> With Tracks, my wishes are a bit unique- run the stable released
> version and create my contributions against that. Because I'm using
> Track's as my life management system, I want to make sure I'm running
> stable code. But to encourage my coding, I'd like to deploy and test
> against my real-life environment (a clone of it, with deployment after
> testing). To use my changes quickly is a big motivation factor for me,
> especially considering my very little free time. If I worked on the
> master head, I'd never get to use my changes and still stay on a stable
> releases branch.

Interesting. I had the same 'problem' when I started using Tracks. I was 
running the stable version 1.04x, while there were a lot of interesting 
features in svn-trunk I'd like to use.
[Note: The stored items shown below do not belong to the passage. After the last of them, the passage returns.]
(** * Room encryption orchestrator of hydrogen-web

    A shallow embedding of [src/matrix/e2ee/RoomEncryption.js]: the class
    [RoomEncryption] and its pipeline objects [DecryptionPreparation],
    [DecryptionChanges] and [BatchDecryptionResult].

    The class is a coordinator: nearly everything it does is a call on a
    collaborator (megolm engines, olm layer, device tracker, key backup,
    storage, home-server API, logger).  The embedding therefore is a small
    state-and-exception monad [Async] over a [World] that holds

    - the mutable fields of the orchestrator that the code reads back
      ([_sessionBackup], [_isFlushingRoomKeyShares], [_disposed]),
    - the history of collaborator calls made so far ([trace]), and
    - the operations store with its open transactions.

    What a collaborator answers is given by an environment record [Env] of
    oracle functions; every oracle sees the world at the moment of the call,
    so answers may depend on the whole history.  Calls that the source guards
    with try/catch/finally and calls that go over the network may throw; the
    other collaborator calls are total.

    [await] is sequencing followed by a suspension: while a task is suspended
    another task may call [dispose()] on the orchestrator (the environment
    decides, per suspension).  A task started with [log.wrapDetached] is run
    to completion where it is started.  [Promise.all] over callbacks that
    only make a call is the sequence of these calls; over the callbacks that
    request a session from the backup it is read as a loop that finishes one
    request before it starts the next, where the runtime would start them
    all and resume them as the answers come in: the properties below concern
    one request at a time.

    The parameters [hsApi] and [log] of the methods are collaborators and are
    part of [Env] and of the history; [newKeys] of [prepareDecryptAll] is only
    passed on to the engine and is left out.  The sender-device cache of
    [_verifyDecryptionResult] and [notifyTimelineClosed] is threaded as a
    value of its own.  Not embedded are [getEventIdsForMissingKey] and
    [DecryptionPreparation.dispose], which only delegate,
    [ensureMessageKeyIsShared], which runs on the clock, and the methods of
    [BatchDecryptionResult]. *)

From Stdlib Require Import String List Bool ZArith Lia.
From stdpp Require Import base option list gmap strings.

Local Open Scope string_scope.
Local Open Scope list_scope.

(** ** Data model *)

Abbreviation UserId := string (only parsing).
Abbreviation DeviceId := string (only parsing).
Abbreviation RoomId := string (only parsing).
Abbreviation EventId := string (only parsing).
Abbreviation TxnId := nat (only parsing).
(** Payloads that the orchestrator only passes on. *)
Abbreviation Content := string (only parsing).

(** JS errors: [name], the home-server [errcode], the decryption [code]. *)
Record Err := mkErr {
  err_name : string;
  err_errcode : option string;
  err_code : option string;
  err_message : string
}.

Definition Error (message : string) : Err :=
  mkErr "Error" None None message.

(** [DecryptionSource] is a string enum; any other value reaches the
    [throw new Error("Unknown source: " + source)] branch. *)
Inductive DecryptionSource :=
| Sync
| Timeline
| Retry
| OtherSource (s : string).

Definition isSync (source : DecryptionSource) : bool :=
  match source with Sync => true | _ => false end.

Definition sourceName (source : DecryptionSource) : string :=
  match source with
  | Sync => "Sync"
  | Timeline => "Timeline"
  | Retry => "Retry"
  | OtherSource s => s
  end.

(** A member change as [writeMemberChanges] reads it. *)
Record MemberChange := mkMemberChange {
  userId : UserId;
  hasJoined : bool;
  hasLeft : bool
}.

Record RoomKeyMessage := mkRoomKeyMessage {
  room_id : RoomId;
  session_id : string;
  session_key : string;
  chain_index : nat
}.

(** The durable operation; [userIds = None] is the JS [null]. *)
Record Operation := mkOperation {
  id : string;
  type : string;
  scope : RoomId;
  userIds : option (list UserId);
  roomKeyMessage : RoomKeyMessage
}.

(** A timeline event: the fields the orchestrator looks at.  The two
    [redacted_because] fields are only tested for truthiness; an absent
    [content] gives [None] in the three content fields. *)
Record Event := mkEvent {
  event_id : EventId;
  redacted_because : bool;
  unsigned_redacted_because : bool;
  content_algorithm : option string;
  content_sender_key : option string;
  content_session_id : option string
}.
Lemma write_desktop_file_closed_form (E : environment) (c : ChannelMetadata.t)
  (icon_name : option string) (w : world) :
  let self := ChannelLauncher_FromDatabase c in
  write_desktop_file E self icon_name w
  = if forallb before_set (map snd (desktop_entry c icon_name))
    then (open_w (desktop_file_path E self) ;;;
          file_write (desktop_file_path E self)
            (ConfigParser_write [("Desktop Entry", desktop_entry c icon_name)])) w
    else (Raise ValueError, w).
Proof.
  intro self. unfold write_desktop_file, desktop_entry. subst self.
  unfold add_section. cbn [has_section dict_get app].
  unfold lift at 1. unfold bind at 1.
  do 9 (rewrite set_option_step by reflexivity; cbn [app]).
  cbn [map snd forallb channel_id channel_version format_str].
  change (before_set "1.0") with true.
  change (before_set "Application") with true.
  change (before_set "True") with true.
  change (before_set (join ";" LAUNCHER_CATEGORIES ++ ";")) with true.
  change (join ";" LAUNCHER_CATEGORIES ++ ";") with "Education;X-Kolibri-Channel;".
  change ("~" ++ str_int FORMAT_VERSION) with "~5".
  change (before_set "Education;X-Kolibri-Channel;") with true.
  cbn [andb].
  destruct (before_set (ChannelMetadata.name c)); [|reflexivity].
  destruct (before_set (or_empty (ChannelMetadata.tagline c))); [|reflexivity].
  destruct (before_set ("flatpak run org.learningequality.Kolibri --channel-id "
                        ++ ChannelMetadata.id c)); [|reflexivity].
  destruct (before_set (ChannelMetadata.id c)); [|reflexivity].
  destruct (before_set (ChannelMetadata.version c ++ "~5")); [|reflexivity].
  cbn [andb].
  destruct icon_name as [[|ch r]|]; cbn [nonempty].
  - reflexivity.
  - rewrite set_option_step by reflexivity.
    cbn [app format_str map snd forallb]. rewrite andb_true_r.
    destruct (before_set (String ch r)); reflexivity.
  - reflexivity.
Qed.

Lemma append_assoc (a b c : string) : (a ++ b) ++ c = a ++ b ++ c.
Proof. induction a as [|x a IH]; simpl; [reflexivity|now rewrite IH]. Qed.

Lemma dict_get_app {V : Type} (k : string) (a b : list (string * V)) :
  dict_get k (a ++ b)
  = match dict_get k a with
    | Some v => Some v
    | None => dict_get k b
    end.
Proof.
  induction a as [|[k' v] a IH]; [reflexivity|].
  simpl. destruct (String.eqb k' k); [reflexivity|exact IH].
Qed.

Lemma dict_get_fs_remove (p q : string) (fs : list (string * string)) :
  dict_get q (fs_remove p fs) = if String.eqb p q then None else dict_get q fs.
Proof.
  induction fs as [|[k v] fs IH]; simpl.
  - now destruct (String.eqb p q).
  - destruct (String.eqb_spec k p) as [->|Hkp]; simpl.
    + rewrite IH. destruct (String.eqb p q); reflexivity.
    + rewrite IH. destruct (String.eqb_spec p q) as [->|Hpq].
      * apply String.eqb_neq in Hkp. now rewrite Hkp.
      * reflexivity.
Qed.

Lemma dict_get_fs_write (p q data : string) (fs : list (string * string)) :
  dict_get q (fs_write p data fs) = if String.eqb p q then Some data else dict_get q fs.
Proof.
  unfold fs_write. rewrite dict_get_app, dict_get_fs_remove. simpl.
  destruct (String.eqb p q); [reflexivity|]. now destruct (dict_get q fs).
Qed.

Lemma open_then_write (path data : string) (w : world) :
  (open_w path ;;; file_write path data) w
  = if mem path (unwritable w) then (Raise OSError, w)
    else (Ok tt, set_files (fs_write path data (fs_write path EmptyString (files w))) w).
Proof.
  unfold bind, open_w, file_write. destruct (mem path (unwritable w)); reflexivity.
Qed.

Lemma written_file (path data : string) (w w' : world) :
  (open_w path ;;; file_write path data) w = (Ok tt, w') ->
  dict_get path (files w') = Some data.
Proof.
  rewrite open_then_write. destruct (mem path (unwritable w)); [discriminate|].
  intro H. injection H as <-. simpl. now rewrite dict_get_fs_write, String.eqb_refl.
Qed.

(** C7.  When [write_desktop_file] of a launcher from the database
    succeeds, the file at its desktop file path holds one section, Desktop
    Entry, with exactly the keys Version, Type, Name, Comment, Exec,
    X-Endless-LaunchMaximized, X-Kolibri-Channel-Id,
    X-Kolibri-Channel-Version and Categories, followed by Icon exactly when
    a non-empty icon name was given; each line is the key, an equals sign
    and the value with no space around the sign. *)
Theorem write_desktop_file_entry (E : environment) (c : ChannelMetadata.t)
  (icon_name : option string) (w w' : world) :
  write_desktop_file E (ChannelLauncher_FromDatabase c) icon_name w = (Ok tt, w') ->
  dict_get (desktop_file_path E (ChannelLauncher_FromDatabase c)) (files w')
  = Some ("[Desktop Entry]" ++ nl
          ++ "Version=1.0" ++ nl
          ++ "Type=Application" ++ nl
          ++ "Name=" ++ indent_newlines (ChannelMetadata.name c) ++ nl
          ++ "Comment=" ++ indent_newlines (or_empty (ChannelMetadata.tagline c)) ++ nl
          ++ "Exec="
          ++ indent_newlines ("flatpak run org.learningequality.Kolibri --channel-id "
                              ++ ChannelMetadata.id c) ++ nl
          ++ "X-Endless-LaunchMaximized=True" ++ nl
          ++ "X-Kolibri-Channel-Id=" ++ indent_newlines (ChannelMetadata.id c) ++ nl
          ++ "X-Kolibri-Channel-Version="
          ++ indent_newlines (ChannelMetadata.version c ++ "~5") ++ nl
          ++ "Categories=Education;X-Kolibri-Channel;" ++ nl
          ++ (if nonempty icon_name
              then "Icon=" ++ indent_newlines (format_str icon_name) ++ nl
              else EmptyString)
          ++ nl)
  /\ map fst (desktop_entry c icon_name)
     = (["Version"; "Type"; "Name"; "Comment"; "Exec"; "X-Endless-LaunchMaximized";
         "X-Kolibri-Channel-Id"; "X-Kolibri-Channel-Version"; "Categories"]
        ++ if nonempty icon_name then ["Icon"] else [])%list.
Proof.
  intro H. rewrite write_desktop_file_closed_form in H.
  destruct (forallb before_set _); [|discriminate].
  apply written_file in H. rewrite H. clear H. split.
  - f_equal. unfold ConfigParser_write, write_section, desktop_entry, write_option.
    destruct icon_name as [[|ch r]|]; cbn [nonempty map app fst snd String.concat];
      repeat rewrite append_assoc; reflexivity.
  - unfold desktop_entry. destruct icon_name as [[|ch r]|]; reflexivity.
Qed.

Lemma write_desktop_file_entry_witness :
  let c := example_channel "c" "3" "Maths" None in
  let w := example_world [c] [] in
  let w' := snd (write_desktop_file example_environment
                   (ChannelLauncher_FromDatabase c) None w) in
  dict_get "/share/applications/org.learningequality.Kolibri.Channel.c.desktop" (files w')
  = Some ("[Desktop Entry]" ++ nl
          ++ "Version=1.0" ++ nl
          ++ "Type=Application" ++ nl
          ++ "Name=Maths" ++ nl
          ++ "Comment=" ++ nl
          ++ "Exec=flatpak run org.learningequality.Kolibri --channel-id c" ++ nl
          ++ "X-Endless-LaunchMaximized=True" ++ nl
          ++ "X-Kolibri-Channel-Id=c" ++ nl
          ++ "X-Kolibri-Channel-Version=3~5" ++ nl
          ++ "Categories=Education;X-Kolibri-Channel;" ++ nl
          ++ nl).
Proof.
  intros c w w'.
  apply (proj1 (write_desktop_file_entry example_environment c None w w' eq_refl)).
Defined.

(** ** Saving a launcher *)

Lemma try_write_desktop_file_returns (E : environment) (self : ChannelLauncher)
  (icon_name : option string) (w : world) :
  fst (try_except (write_desktop_file E self icon_name) isinstance_Exception
         (fun error => logger (warning_desktop_file (channel_id self) error)) w)
  = Ok tt.
Proof.
  unfold try_except.
  destruct (write_desktop_file E self icon_name w) as [[[]|e] w1]; reflexivity.
Qed.

Lemma append_neq_self (a b : string) : b <> EmptyString -> a <> a ++ b.
Proof.
  intros Hb H. apply Hb. clear Hb.
  induction a as [|x a IH]; simpl in H; [now symmetry|].
  injection H as H. now apply IH.
Qed.




(** ** Paths of the two directories *)

Lemma strip_prefix_app (a b c : string) :
  strip_prefix (a ++ b) (a ++ c) = strip_prefix b c.
Proof.
  induction a as [|x a IH]; [reflexivity|]. simpl. now rewrite Ascii.eqb_refl.
Qed.

Lemma strip_prefix_Some (p s r : string) :
  strip_prefix p s = Some r -> s = p ++ r.
Proof.
  revert s. induction p as [|x p IH]; intros s H; simpl in *.
  - now injection H as ->.
  - destruct s as [|y s]; [discriminate|].
    destruct (Ascii.eqb_spec x y) as [->|]; [|discriminate].
    now rewrite (IH s H).
Qed.

Lemma endswith_slash_app (a : string) (c : ascii) (b : string) :
  endswith_slash (a ++ String c b) = endswith_slash (String c b).
Proof.
  induction a as [|x a IH]; [reflexivity|].
  change (String x a ++ String c b) with (String x (a ++ String c b)).
  destruct a as [|y a]; exact IH.
Qed.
Running on trunk seemed a bit risky 
for day-to-day usage. I tried running both side-by-side to help test 
trunk. When I felt it was stable enough I switched to trunk for 
day-to-day usage. (I still do today although I would not recommend it unless

you're able to rescue your data if things go wrong :-) )

The issue for tracks is that currently there are not many active 
developers. This makes that organizing development on a higher level 
somewhat difficult. I do think we should go for stable branches although 
it asks for more discipline :-)

As to your own development, I would recommend choosing the option that 
fits best for you. If you like to develop against 1.6, please do. 
I the changes are candidates for inclusion into Tracks you (we) can just 
migrate them to the latest master tree for inclusion.